**What you need to do**. Wherever the word "change" appears in a line of the records, copy that line.

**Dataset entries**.

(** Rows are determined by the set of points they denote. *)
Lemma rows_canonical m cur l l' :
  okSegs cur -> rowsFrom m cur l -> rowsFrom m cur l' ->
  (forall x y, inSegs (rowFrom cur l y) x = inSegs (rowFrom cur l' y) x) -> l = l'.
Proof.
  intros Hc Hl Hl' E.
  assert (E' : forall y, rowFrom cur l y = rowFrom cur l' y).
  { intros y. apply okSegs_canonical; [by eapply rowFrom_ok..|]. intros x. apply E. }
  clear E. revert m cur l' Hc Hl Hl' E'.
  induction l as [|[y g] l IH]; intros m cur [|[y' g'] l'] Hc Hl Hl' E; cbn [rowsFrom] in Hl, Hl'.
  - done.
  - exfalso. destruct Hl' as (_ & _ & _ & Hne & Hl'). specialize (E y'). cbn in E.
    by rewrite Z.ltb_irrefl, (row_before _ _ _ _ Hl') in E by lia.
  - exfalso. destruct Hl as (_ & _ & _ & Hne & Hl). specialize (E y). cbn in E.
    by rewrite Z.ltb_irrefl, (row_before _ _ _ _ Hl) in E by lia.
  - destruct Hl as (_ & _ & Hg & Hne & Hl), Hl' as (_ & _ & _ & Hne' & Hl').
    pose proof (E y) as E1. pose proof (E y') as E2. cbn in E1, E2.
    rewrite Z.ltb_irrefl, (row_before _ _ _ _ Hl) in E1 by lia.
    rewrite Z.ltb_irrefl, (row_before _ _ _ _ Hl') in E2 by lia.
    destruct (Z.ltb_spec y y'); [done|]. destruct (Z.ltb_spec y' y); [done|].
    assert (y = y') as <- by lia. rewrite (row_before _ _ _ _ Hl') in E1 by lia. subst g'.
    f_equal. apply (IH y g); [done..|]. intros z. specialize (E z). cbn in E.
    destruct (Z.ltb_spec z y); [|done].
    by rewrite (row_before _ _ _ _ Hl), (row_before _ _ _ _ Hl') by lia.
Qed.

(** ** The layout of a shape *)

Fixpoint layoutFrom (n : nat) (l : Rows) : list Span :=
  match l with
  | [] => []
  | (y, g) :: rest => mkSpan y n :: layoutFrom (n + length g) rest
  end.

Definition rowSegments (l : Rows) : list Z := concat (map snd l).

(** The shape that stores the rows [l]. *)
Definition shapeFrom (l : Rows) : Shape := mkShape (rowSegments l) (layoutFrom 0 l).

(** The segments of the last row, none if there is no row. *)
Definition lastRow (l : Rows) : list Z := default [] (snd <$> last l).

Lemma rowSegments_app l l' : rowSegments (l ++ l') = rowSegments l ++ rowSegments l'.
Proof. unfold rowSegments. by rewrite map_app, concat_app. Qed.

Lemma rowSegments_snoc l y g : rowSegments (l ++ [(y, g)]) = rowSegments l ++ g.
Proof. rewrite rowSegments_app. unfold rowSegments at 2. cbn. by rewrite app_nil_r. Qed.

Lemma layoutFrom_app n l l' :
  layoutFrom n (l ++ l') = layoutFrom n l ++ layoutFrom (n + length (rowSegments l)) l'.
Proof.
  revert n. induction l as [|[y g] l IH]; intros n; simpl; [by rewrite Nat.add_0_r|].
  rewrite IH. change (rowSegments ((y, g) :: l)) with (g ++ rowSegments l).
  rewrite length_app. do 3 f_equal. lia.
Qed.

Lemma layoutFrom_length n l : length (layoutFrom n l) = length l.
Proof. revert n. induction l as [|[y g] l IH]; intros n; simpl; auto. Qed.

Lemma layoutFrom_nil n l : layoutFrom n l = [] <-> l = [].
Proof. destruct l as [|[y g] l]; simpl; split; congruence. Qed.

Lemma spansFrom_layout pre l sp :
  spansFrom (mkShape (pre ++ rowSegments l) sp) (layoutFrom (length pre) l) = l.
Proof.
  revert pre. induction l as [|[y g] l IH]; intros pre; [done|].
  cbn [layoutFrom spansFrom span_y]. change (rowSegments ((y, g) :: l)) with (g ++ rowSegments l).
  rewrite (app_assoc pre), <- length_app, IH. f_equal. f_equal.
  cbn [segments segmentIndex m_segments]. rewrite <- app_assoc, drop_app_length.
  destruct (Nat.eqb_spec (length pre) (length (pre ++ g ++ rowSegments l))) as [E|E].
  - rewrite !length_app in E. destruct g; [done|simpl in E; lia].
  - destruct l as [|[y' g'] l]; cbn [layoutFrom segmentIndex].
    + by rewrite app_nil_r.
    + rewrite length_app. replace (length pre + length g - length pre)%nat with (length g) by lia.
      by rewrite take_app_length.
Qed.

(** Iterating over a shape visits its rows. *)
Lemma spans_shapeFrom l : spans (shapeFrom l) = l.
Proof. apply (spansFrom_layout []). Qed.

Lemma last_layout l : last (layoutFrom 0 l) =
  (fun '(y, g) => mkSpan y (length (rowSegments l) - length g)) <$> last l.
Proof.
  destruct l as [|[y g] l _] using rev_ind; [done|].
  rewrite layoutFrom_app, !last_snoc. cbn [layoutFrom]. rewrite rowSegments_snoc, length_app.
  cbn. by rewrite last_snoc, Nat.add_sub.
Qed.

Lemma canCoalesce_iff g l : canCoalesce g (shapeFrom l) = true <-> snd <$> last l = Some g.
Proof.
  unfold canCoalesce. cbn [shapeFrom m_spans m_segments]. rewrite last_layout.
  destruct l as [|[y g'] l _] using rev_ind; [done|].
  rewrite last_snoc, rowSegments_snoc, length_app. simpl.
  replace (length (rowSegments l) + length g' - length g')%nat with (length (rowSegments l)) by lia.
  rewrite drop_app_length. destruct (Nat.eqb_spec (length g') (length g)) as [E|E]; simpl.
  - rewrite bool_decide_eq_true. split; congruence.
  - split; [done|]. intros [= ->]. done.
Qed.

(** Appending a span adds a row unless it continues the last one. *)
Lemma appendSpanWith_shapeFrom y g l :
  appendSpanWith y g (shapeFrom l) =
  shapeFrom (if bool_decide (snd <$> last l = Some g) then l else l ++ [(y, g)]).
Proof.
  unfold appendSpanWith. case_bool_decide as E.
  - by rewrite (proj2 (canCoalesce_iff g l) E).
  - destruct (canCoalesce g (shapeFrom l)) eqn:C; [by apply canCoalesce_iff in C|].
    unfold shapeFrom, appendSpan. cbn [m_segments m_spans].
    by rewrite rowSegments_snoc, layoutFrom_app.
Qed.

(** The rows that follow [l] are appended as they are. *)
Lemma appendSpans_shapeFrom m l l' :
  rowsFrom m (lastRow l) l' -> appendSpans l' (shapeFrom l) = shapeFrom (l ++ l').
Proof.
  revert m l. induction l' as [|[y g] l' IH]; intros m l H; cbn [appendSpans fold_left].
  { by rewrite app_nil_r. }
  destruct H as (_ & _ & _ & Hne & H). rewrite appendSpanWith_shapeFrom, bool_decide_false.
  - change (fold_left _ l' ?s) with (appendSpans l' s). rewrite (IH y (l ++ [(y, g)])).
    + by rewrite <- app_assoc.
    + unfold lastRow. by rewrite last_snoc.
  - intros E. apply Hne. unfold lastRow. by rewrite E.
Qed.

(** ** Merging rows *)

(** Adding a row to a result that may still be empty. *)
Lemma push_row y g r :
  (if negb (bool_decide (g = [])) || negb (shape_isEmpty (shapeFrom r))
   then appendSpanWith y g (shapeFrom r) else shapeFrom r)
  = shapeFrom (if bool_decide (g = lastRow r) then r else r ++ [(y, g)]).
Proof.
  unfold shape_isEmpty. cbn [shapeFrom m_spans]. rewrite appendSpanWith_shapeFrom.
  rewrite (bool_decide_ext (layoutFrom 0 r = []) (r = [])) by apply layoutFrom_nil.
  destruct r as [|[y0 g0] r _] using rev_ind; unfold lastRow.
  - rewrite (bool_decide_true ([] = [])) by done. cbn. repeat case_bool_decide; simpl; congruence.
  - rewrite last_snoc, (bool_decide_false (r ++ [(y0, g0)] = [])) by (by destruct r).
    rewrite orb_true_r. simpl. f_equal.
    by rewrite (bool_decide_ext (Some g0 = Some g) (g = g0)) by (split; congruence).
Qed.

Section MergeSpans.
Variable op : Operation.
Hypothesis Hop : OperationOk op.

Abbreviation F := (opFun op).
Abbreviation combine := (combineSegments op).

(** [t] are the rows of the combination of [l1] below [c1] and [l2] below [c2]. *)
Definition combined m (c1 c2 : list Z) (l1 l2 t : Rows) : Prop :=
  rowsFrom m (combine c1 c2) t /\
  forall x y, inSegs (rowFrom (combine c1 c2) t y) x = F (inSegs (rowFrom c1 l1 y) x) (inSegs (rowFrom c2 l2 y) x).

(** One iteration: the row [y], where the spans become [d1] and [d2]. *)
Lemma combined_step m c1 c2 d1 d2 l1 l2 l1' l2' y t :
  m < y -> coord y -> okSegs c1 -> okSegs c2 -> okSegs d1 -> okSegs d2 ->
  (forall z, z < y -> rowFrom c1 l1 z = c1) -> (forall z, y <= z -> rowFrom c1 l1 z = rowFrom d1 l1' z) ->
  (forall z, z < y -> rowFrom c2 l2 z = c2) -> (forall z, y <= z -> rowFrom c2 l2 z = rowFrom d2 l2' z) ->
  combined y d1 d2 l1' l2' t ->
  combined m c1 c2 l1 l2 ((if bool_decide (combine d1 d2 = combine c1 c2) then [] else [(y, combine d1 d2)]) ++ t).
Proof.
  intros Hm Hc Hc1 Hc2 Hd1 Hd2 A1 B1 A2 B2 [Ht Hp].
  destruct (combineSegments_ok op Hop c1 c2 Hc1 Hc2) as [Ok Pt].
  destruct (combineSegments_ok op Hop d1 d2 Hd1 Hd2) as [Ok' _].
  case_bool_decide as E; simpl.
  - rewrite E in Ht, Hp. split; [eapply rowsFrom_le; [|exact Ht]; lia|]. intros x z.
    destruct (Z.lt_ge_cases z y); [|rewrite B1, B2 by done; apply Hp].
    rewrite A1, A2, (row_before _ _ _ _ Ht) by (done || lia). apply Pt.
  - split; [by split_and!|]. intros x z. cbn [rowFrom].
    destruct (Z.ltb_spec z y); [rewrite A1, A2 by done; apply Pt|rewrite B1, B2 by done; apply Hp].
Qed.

**Written solution**.
  rewrite IH. change (rowSegments ((y, g) :: l)) with (g ++ rowSegments l).
  cbn [layoutFrom spansFrom span_y]. change (rowSegments ((y, g) :: l)) with (g ++ rowSegments l).
  - change (fold_left _ l' ?s) with (appendSpans l' s). rewrite (IH y (l ++ [(y, g)])).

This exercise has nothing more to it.